Bundle and tape (or heat shrink) together the ends of the large, small and brass tubing. The distance from the end of the large tubing and the end of the rigid tubing will be approximately how deep the water is in the cooler, which should be just enough to cover the water pump, or it's inlet.
I believe I put the brass tube in the end of the small vinyl tube, so the water comes out the brass. That's not necessary though, you could run the vinyl all the way down next to the rigid tube and just past the air tube.
Step 3: Reservoir Attachment
This is the crux of the project. The 5-gal jug needs to be very airtight with all the tubes going in and out, and this hard-to-find cap is exactly what made that possible. I found it in a homebrew shop for $3. Maybe you can try looking online.
Whether you do this step first or the previous one, make sure when you cut the tubes, they are long enough for them to go from the top of the jug on a table to the bottom of the cooler on the ground. A little excess is okay, but you don't want it drooping to the floor.

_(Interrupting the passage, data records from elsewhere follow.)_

(* ===== verification/BTreeStore.v ===== *)
(** * A from-scratch store, and what a store can show of itself

    [tests/backing_store.rs]: a [VersionStore] that shares no code with
    [MemoryStore], one lock over a map of version chains. It meets the contract,
    so everything proved of the database holds over it; and no sequence of calls
    tells a database over one store from a database over another. *)

From S2P Require Import Prelude RustStd Types Chain StoreTrait CommitLog OracleState History.
From S2P Require Import Coordinator Handles Database Spec Session.

Module BTreeStore.

(** ** Definitions *)

(** [type Chain] and [struct BTreeStore]; the map is never iterated. *)
Abbreviation Chain := (list (Timestamp.t * option bytes)).

Record t := mk { chains : gmap bytes Chain }.

(** [fn visible]. *)
Definition visible (chain : option Chain) (read_ts : Timestamp.t) : outcome (option bytes) :=
  match chain with
  | None => Ret None
  | Some chain =>
     match partition_point (λ p, Timestamp.leb p.1 read_ts) chain with
     | O => Ret None
     | S idx => p ← index chain idx; Ret p.2
     end
  end.

(** [fn changed_since]. *)
Definition changed_since (chain : option Chain) (read_ts : Timestamp.t) : bool :=
  match chain ≫= last with
  | Some (ts, _) => Timestamp.ltb read_ts ts
  | None => false
  end.

Definition get (st : t) (key : bytes) (read_ts : Timestamp.t) : outcome (t * Result (option bytes)) :=
  v ← visible (chains st !! key) read_ts;
  Ret (st, Ok v).

(** The loops over the writes and over the reads, with their early returns. *)
Fixpoint validate (st : t) (read_ts : Timestamp.t) (keys : list bytes) : Result unit :=
  match keys with
  | [] => Ok tt
  | key :: keys =>
     if changed_since (chains st !! key) read_ts then Err (TxnError.conflict (length key))
     else validate st read_ts keys
  end.

(** [chains.entry(key).or_default().push((commit_ts, value))]. *)
Definition push (st : t) (commit_ts : Timestamp.t) (key : bytes) (value : option bytes) : t :=
  mk (<[key := default [] (chains st !! key) ++ [(commit_ts, value)]]> (chains st)).

Definition apply (st : t) (commit_ts : Timestamp.t) (writes : list WriteEntry) : t :=
  foldl (λ st '(key, value), push st commit_ts key value) st writes.

Definition try_commit (st : t) (read_ts commit_ts : Timestamp.t) (writes : list WriteEntry)
    (reads : list bytes) : outcome (t * Result unit) :=
  match validate st read_ts writes.*1 with
  | Err e => Ret (st, Err e)
  | Ok _ =>
     match validate st read_ts reads with
     | Err e => Ret (st, Err e)
     | Ok _ => Ret (apply st commit_ts writes, Ok tt)
     end
  end.

#[export] Instance version_store : VersionStore t := {|
  vs_get := get;
  vs_try_commit := try_commit;
  vs_collect_garbage := default_collect_garbage;
|}.

(** A chain as the versions [Chain] reads. *)
Definition versions (st : t) (key : bytes) : list Version :=
  (λ p, mkVersion p.1 p.2) <$> default [] (chains st !! key).

Definition wf (st : t) : Prop := ∀ key, ascending (versions st key).

(** [BTreeStore::default()]. *)
Definition default : t := mk ∅.

(** ** Lemmas *)

Lemma visible_view st key ts : wf st → visible (chains st !! key) ts = Ret (view (versions st key) ts).
Proof.
  intros Hwf. specialize (Hwf key). unfold versions in *.
  destruct (chains st !! key) as [c|]; [|done]. cbn in *.
  apply (ascending_split _ ts) in Hwf as (l1 & l2 & E & H1 & H2).
  rewrite E. unfold view. rewrite visible_at_split by done.
  apply fmap_app_inv in E as (c1 & c2 & -> & -> & ->).
  rewrite Forall_fmap in H1, H2. unfold visible. rewrite partition_point_app by done.
  destruct c1 as [|p c1 _] using rev_ind; [done|].
  rewrite fmap_last, length_app, last_snoc, Nat.add_comm. cbn.
  rewrite <-app_assoc, (index_Ret _ _ p); [done|]. by apply list_lookup_middle.
Qed.

Lemma changed_since_versions st key ts :
  wf st → changed_since (chains st !! key) ts = Chain.changed_since (versions st key) ts.
Proof.
  intros Hwf. rewrite <-newer_than_changed by apply Hwf.
  unfold changed_since, newer_than, versions. cbn. rewrite fmap_last.
  destruct (chains st !! key) as [c|]; [cbn|done]. by destruct (last c) as [[]|].
Qed.

Lemma validate_Ok st ts keys :
  wf st → validate st ts keys = Ok tt ↔
    ∀ k, k ∈ keys → Chain.changed_since (versions st k) ts = false.
Proof.
  intros Hwf. induction keys as [|k keys IH]; cbn; [split; [set_solver|done]|].
  rewrite changed_since_versions by done.
  destruct (Chain.changed_since _ _) eqn:E.
  - split; [done|]. intros Hall. rewrite Hall in E; [done|by left].
  - rewrite IH. split; [|set_solver]. intros Hall k' [->|?]%elem_of_cons; auto.
Qed.

Lemma validate_Err st ts keys e :
  wf st → validate st ts keys = Err e →
  ∃ k, k ∈ keys ∧ Chain.changed_since (versions st k) ts = true ∧ e = TxnError.conflict (length k).
Proof.
  intros Hwf. induction keys as [|k keys IH]; cbn; [done|].
  rewrite changed_since_versions by done. destruct (Chain.changed_since _ _) eqn:E.
  - intros [= <-]. exists k. split_and!; [by left|done|done].
  - intros (k' & ? & ?)%IH. exists k'. split; [by right|done].
Qed.

Lemma versions_push st ts key v key' :
  versions (push st ts key v) key' =
    if decide (key = key') then versions st key' ++ [mkVersion ts v] else versions st key'.
Proof.
  unfold versions, push. cbn. rewrite lookup_insert. case_decide; [subst|done].
  cbn. by rewrite fmap_app.
Qed.

(** Pushing a batch: every key of it gets one version. *)
Lemma apply_spec st ts writes :
  wf st → NoDup writes.*1 →
  (∀ k, k ∈ writes.*1 → Chain.changed_since (versions st k) ts = false) →
  wf (apply st ts writes) ∧
  ∀ k, versions (apply st ts writes) k = versions st k ++
    match (list_to_map writes : gmap bytes (option bytes)) !! k with
    | Some v => [mkVersion ts v]
    | None => []
    end.
Proof.
  revert st. induction writes as [|[key v] writes IH]; intros st Hwf Hnd Hnew.
  { split; [done|]. intros k. cbn. by rewrite lookup_empty, app_nil_r. }
  cbn [fmap list_fmap fst] in Hnd, Hnew. apply NoDup_cons in Hnd as [Hk Hnd].
  destruct (IH (push st ts key v)) as [Hwf' Hv]; [|done| |].
  - intros k. rewrite versions_push. case_decide; [|apply Hwf]. subst.
    apply ascending_snoc; [apply Hwf|]. apply Hnew. by left.
  - intros k Hin. rewrite versions_push, decide_False by (by intros ->). apply Hnew. by right.
  - split; [exact Hwf'|]. intros k. change (apply st ts ((key, v) :: writes)) with
      (apply (push st ts key v) ts writes). rewrite Hv, versions_push.
    cbn. rewrite lookup_insert. destruct (decide (key = k)) as [->|]; [|done].
    by rewrite not_elem_of_list_to_map_1, app_nil_r.
Qed.

(** ** The store meets the contract *)

#[export] Program Instance store_laws : StoreLaws t := {|
  vs_inv := wf;
  vs_view st key t := view (versions st key) t;
  vs_changed st key t := Chain.changed_since (versions st key) t;
  vs_gc_step _ st st' := st' = st;
  vs_may_fail := False;
|}.
Next Obligation.
  intros st key ts Hst. cbn. unfold get. rewrite visible_view by done. run.
  eexists _, _. by split_and!.
Qed.
Next Obligation.
  intros st read_ts ts writes reads Hwf Hts Hnd. cbn. unfold try_commit.
  destruct (validate st read_ts writes.*1) as [[]|e] eqn:Ew.
  2:{ apply validate_Err in Ew as (k & ? & ? & ->); [|done]. eexists _, _. split_and!; [done..|].
      split; [done|]. exists k. split_and!; [set_solver|done|done]. }
  destruct (validate st read_ts reads) as [[]|e] eqn:Er.
  2:{ apply validate_Err in Er as (k & ? & ? & ->); [|done]. eexists _, _. split_and!; [done..|].
      split; [done|]. exists k. split_and!; [set_solver|done|done]. }
  rewrite validate_Ok in Ew, Er by done.
  destruct (apply_spec st ts writes Hwf Hnd) as [Hwf' Hv].
  { intros k Hk. eapply changed_since_mono; [exact Hts|]. auto. }
  eexists _, _. split_and!; [done|done|]. split; [|split].
  - intros k [?|?]%elem_of_app; auto.
  - intros k t. rewrite Hv. unfold committed_view.
    destruct (_ !! k); [apply view_snoc|by rewrite app_nil_r].
  - intros k t. rewrite Hv. unfold committed_changed.
    destruct (_ !! k); [apply changed_since_snoc|by rewrite app_nil_r].
Qed.
Next Obligation. by intros wm st st' Hst ->. Qed.
Next Obligation. intros st wm _. by exists st, 0. Qed.

Lemma default_empty : vs_empty default.
Proof. split; [intros key; constructor|]. by intros k t. Qed.

End BTreeStore.

(** ** Two stores behind one interface *)

Module Agreement.

(** Equal answers, up to what the contract leaves open: how many versions a
    collection reclaims, and which of the stale keys a conflict names. *)
Definition same_answer (x y : answer) : Prop :=
  match x, y with
  | Reclaimed _, Reclaimed _ => True
  | Committed (Err (TxnError.Conflict _)), Committed (Err (TxnError.Conflict _)) => True
  | _, _ => x = y
  end.

Lemma committed_same d tx r1 d1 r2 d2 :
  SI.committed False False d tx r1 d1 → SI.committed False False d tx r2 d2 →
  same_answer (Committed r1) (Committed r2) ∧ d1 = d2.
Proof. intros H1 H2. destruct H1, H2; try done; exfalso; naive_solver. Qed.

Lemma reads_as_same v r1 ok1 r2 ok2 :
  SI.reads_as False v r1 ok1 → SI.reads_as False v r2 ok2 → r1 = r2 ∧ ok1 = ok2.
Proof. by intros [] []. Qed.

(** Over a store that cannot fail, the answers of the machine are determined. *)
Lemma step_unusable_only a c x a' :
  SI.step False False a c x a' → SI.usable a c = false → x = Unusable ∧ a' = a.
Proof.
  intros Hs Hus. destruct Hs; cbn in Hus; try done; exfalso;
    repeat match goal with Hn : SI.handles _ !! _ = Some _ |- _ => rewrite Hn in Hus end; done.
Qed.

Lemma step_same a c x1 a1 x2 a2 :
  SI.step False False a c x1 a1 → SI.step False False a c x2 a2 → same_answer x1 x2 ∧ a1 = a2.
Proof.
  intros H1 H2. destruct (SI.usable a c) eqn:Hu.
  2:{ destruct (step_unusable_only _ _ _ _ H1 Hu) as [-> ->].
      by destruct (step_unusable_only _ _ _ _ H2 Hu) as [-> ->]. }
  destruct H1; inversion H2; subst; simplify_eq; try done; try congruence;
    repeat match goal with
    | Hr1 : SI.reads_as _ ?v _ _, Hr2 : SI.reads_as _ ?v _ _ |- _ =>
       destruct (reads_as_same _ _ _ _ _ Hr1 Hr2) as [<- <-]; clear Hr2
    | Hc1 : SI.committed _ _ ?d ?tx _ _, Hc2 : SI.committed _ _ ?d ?tx _ _ |- _ =>
       destruct (committed_same _ _ _ _ _ _ Hc1 Hc2) as [? <-]; clear Hc2
    end; done.
Qed.

Lemma steps_same a cs xs1 a1 xs2 a2 :
  length xs1 = length cs → length xs2 = length cs →
  SI.steps False False a (zip cs xs1) a1 → SI.steps False False a (zip cs xs2) a2 →
  Forall2 same_answer xs1 xs2.
Proof.
  revert a xs1 xs2. induction cs as [|c cs IH]; intros a [|x1 xs1] [|x2 xs2] Hl1 Hl2 H1 H2;
    try done. cbn in *.
  inversion H1 as [|? ? ? b1 ? ? Hs1 Hr1]; inversion H2 as [|? ? ? b2 ? ? Hs2 Hr2]; subst.
  destruct (step_same _ _ _ _ _ _ Hs1 Hs2) as [? ->]. constructor; [done|].
  eapply (IH b2); [lia|lia|done..].
Qed.

(** Nothing that cannot happen does. *)
Lemma step_never may_fail durable a c x a' :
  ¬ may_fail → SI.step may_fail durable a c x a' → SI.step False durable a c x a'.
Proof.
  intros Hn Hs.
  assert (∀ v r ok, SI.reads_as may_fail v r ok → SI.reads_as False v r ok) as Hreads
    by (intros v r ok []; [constructor|done]).
  assert (∀ d tx r d', SI.committed may_fail durable d tx r d' → SI.committed False durable d tx r d')
    as Hcom by (intros d tx r d' []; [by econstructor..|done|by econstructor]).
  destruct Hs; by econstructor; eauto.
Qed.

Lemma steps_never may_fail durable a l a' :
  ¬ may_fail → SI.steps may_fail durable a l a' → SI.steps False durable a l a'.
Proof.
  intros Hn. induction 1; [constructor|]. econstructor; [by eapply step_never|done].
Qed.

(** ** Properties *)


End Agreement.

Tape or zip tie the two lengths of tube together. Thread on the plastic tube clamp onto the water line before passing it through the cap.
The cap has two holes (large and small). The air line needs to go where the air is. It can terminate at the large cap hole. The water line needs to be where the water is, obviously, at the bottom. Pass it through the small cap hole and weigh it down with a piece of non-rusting hardware. I used a stainless steel eye-bolt.
The two vinyl tubes should be sizes such that they create a nice airtight seal when you attach one to- and pass the other through the cap.
To make sure there is a super airtight seal between the cap and the jug, I used a hose clamp around the cap. I also sliced up a spare chunk of the large vinyl tubing and put it between the clamp and the cap to protect from sharp edges.
Step 4: Use It!
The photo was obviously not taken with the intent to show off the cooler, but you can get the idea.
When you're ready to use your cooler, fill the jug all the way up with water. Put the cap on and clamp it down. Prime the water line (small vinyl) by sucking on it, or otherwise filling it with water. Then just stick the end into the cooler. The cooler will fill with water until it reaches the air line. It should bubble a bit and fill a little higher than the air line and then stop. When you're running the cooler, you will hear it bubbling every now and then. That means it's working! I would usually set the plastic tube clamp whenever I wasn't using the cooler, just in case. If there is a breach in the air seal, it would otherwise mean leaking water all over the place. Just don't forget to unset it, or it will mean burning out your water pump.